■ WORK TASK ■
Look through the data below for the line with "(** * Dialog" and the line with "the properties the", then output those two and all lines in between, exactly as written.
Content starts
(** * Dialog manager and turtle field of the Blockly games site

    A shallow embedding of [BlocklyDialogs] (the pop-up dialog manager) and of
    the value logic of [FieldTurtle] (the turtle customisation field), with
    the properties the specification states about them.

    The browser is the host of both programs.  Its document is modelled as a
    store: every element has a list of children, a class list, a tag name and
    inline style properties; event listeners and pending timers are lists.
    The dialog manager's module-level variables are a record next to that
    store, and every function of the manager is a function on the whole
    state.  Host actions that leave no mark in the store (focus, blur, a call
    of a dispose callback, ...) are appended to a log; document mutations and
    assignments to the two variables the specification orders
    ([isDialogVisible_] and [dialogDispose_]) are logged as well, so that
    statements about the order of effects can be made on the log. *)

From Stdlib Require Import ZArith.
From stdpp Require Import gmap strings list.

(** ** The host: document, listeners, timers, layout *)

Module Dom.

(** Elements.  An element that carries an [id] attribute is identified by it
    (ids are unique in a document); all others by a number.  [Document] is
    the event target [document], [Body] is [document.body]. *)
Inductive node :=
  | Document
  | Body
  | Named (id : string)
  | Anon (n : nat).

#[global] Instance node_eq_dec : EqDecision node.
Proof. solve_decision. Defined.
Content ends
Content starts
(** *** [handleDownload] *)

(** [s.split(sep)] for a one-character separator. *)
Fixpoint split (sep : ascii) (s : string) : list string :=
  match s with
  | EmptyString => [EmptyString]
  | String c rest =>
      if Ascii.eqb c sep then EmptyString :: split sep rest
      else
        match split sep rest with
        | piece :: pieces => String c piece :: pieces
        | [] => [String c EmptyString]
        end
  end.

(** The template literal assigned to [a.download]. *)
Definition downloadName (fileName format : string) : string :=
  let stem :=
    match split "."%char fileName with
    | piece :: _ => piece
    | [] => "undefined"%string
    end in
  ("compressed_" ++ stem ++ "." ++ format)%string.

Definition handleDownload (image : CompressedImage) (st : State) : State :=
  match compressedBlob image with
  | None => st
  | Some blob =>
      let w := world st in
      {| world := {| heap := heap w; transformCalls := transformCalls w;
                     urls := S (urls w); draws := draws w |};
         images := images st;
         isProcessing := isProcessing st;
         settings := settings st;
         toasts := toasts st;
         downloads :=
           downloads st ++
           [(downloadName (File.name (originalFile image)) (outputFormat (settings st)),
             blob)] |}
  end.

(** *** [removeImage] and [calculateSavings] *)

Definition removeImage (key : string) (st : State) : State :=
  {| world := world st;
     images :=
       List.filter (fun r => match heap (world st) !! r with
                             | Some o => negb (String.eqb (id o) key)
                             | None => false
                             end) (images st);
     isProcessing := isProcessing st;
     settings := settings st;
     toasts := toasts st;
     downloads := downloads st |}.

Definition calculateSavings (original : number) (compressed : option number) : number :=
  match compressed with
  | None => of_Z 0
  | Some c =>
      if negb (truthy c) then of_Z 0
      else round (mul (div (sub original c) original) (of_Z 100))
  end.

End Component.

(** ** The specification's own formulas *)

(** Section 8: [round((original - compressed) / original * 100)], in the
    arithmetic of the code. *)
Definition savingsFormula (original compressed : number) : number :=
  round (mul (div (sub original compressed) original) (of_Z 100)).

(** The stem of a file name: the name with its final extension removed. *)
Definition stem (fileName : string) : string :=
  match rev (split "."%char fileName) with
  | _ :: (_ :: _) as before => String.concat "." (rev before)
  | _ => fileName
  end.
Content ends
Content starts
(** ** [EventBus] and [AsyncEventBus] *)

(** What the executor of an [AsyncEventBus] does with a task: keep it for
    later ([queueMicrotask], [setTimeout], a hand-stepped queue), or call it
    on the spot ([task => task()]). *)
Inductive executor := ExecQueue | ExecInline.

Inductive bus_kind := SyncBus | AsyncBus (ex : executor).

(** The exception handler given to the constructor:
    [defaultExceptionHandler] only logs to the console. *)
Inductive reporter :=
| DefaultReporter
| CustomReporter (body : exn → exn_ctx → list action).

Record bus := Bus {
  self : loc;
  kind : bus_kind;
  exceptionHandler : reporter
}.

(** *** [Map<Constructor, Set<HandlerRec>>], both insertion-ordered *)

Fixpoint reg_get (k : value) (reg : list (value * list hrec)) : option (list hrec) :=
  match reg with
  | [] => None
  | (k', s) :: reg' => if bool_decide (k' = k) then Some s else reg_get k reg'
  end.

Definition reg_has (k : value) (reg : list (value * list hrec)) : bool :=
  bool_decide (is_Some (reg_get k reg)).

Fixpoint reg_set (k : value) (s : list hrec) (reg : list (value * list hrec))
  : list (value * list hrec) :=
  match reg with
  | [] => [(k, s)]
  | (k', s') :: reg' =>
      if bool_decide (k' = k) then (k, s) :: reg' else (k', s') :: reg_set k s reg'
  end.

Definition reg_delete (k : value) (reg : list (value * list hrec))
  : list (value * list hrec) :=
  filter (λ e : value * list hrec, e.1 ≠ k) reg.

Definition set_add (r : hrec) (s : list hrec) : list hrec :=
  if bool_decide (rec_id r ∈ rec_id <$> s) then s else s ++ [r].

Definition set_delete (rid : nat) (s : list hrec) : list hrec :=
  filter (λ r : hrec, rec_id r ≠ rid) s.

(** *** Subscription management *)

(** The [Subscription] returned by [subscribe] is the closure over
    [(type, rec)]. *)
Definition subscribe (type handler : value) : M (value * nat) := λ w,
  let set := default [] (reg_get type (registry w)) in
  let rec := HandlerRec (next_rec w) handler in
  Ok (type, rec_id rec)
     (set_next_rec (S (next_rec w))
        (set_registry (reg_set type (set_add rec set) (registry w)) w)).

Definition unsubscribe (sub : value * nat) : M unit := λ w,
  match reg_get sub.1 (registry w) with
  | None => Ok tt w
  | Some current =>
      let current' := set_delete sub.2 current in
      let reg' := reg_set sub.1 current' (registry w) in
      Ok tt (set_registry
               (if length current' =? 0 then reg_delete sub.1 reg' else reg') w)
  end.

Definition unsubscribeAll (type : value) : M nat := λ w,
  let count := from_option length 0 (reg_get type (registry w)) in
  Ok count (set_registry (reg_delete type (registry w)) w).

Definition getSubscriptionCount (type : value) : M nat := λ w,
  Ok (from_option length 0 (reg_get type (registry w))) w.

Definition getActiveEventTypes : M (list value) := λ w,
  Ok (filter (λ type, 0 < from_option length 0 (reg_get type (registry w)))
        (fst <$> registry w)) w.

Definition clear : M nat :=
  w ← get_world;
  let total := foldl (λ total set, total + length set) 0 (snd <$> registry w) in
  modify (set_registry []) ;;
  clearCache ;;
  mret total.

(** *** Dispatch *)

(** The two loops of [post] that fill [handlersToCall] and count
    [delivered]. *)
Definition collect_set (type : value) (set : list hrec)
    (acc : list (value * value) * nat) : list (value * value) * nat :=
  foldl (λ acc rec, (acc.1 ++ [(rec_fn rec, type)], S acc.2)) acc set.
Content ends
■ WRITTEN RESPONSE ■
(** * Dialog manager and turtle field of the Blockly games site

    A shallow embedding of [BlocklyDialogs] (the pop-up dialog manager) and of
    the value logic of [FieldTurtle] (the turtle customisation field), with
    the properties the specification states about them.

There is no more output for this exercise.